Data under study:
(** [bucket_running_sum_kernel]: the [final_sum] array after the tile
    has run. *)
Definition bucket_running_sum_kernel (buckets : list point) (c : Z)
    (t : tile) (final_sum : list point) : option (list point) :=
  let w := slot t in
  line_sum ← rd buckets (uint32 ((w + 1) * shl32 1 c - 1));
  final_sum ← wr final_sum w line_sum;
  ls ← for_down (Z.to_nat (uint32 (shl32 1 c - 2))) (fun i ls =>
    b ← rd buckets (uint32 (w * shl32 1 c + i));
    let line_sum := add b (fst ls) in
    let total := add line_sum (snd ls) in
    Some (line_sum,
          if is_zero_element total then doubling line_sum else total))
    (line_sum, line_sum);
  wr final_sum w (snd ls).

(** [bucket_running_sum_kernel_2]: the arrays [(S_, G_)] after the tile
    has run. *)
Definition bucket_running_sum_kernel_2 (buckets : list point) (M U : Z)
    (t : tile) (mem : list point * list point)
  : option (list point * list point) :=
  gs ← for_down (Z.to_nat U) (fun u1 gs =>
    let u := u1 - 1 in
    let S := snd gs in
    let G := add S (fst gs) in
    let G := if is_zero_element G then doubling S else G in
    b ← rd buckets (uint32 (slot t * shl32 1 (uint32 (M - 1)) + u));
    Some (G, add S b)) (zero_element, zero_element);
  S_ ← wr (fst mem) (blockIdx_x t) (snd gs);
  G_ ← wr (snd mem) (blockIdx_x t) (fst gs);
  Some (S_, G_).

Problem description:
What's needed is a word-for-word restatement of all the entries.

Response to this task:
(** [bucket_running_sum_kernel]: the [final_sum] array after the tile
    has run. *)
Definition bucket_running_sum_kernel (buckets : list point) (c : Z)
    (t : tile) (final_sum : list point) : option (list point) :=
  let w := slot t in
  line_sum ← rd buckets (uint32 ((w + 1) * shl32 1 c - 1));
  final_sum ← wr final_sum w line_sum;
  ls ← for_down (Z.to_nat (uint32 (shl32 1 c - 2))) (fun i ls =>
    b ← rd buckets (uint32 (w * shl32 1 c + i));
    let line_sum := add b (fst ls) in
    let total := add line_sum (snd ls) in
    Some (line_sum,
          if is_zero_element total then doubling line_sum else total))
    (line_sum, line_sum);
  wr final_sum w (snd ls).

(** [bucket_running_sum_kernel_2]: the arrays [(S_, G_)] after the tile
    has run. *)
Definition bucket_running_sum_kernel_2 (buckets : list point) (M U : Z)
    (t : tile) (mem : list point * list point)
  : option (list point * list point) :=
  gs ← for_down (Z.to_nat U) (fun u1 gs =>
    let u := u1 - 1 in
    let S := snd gs in
    let G := add S (fst gs) in
    let G := if is_zero_element G then doubling S else G in
    b ← rd buckets (uint32 (slot t * shl32 1 (uint32 (M - 1)) + u));
    Some (G, add S b)) (zero_element, zero_element);
  S_ ← wr (fst mem) (blockIdx_x t) (snd gs);
  G_ ← wr (snd mem) (blockIdx_x t) (fst gs);
  Some (S_, G_).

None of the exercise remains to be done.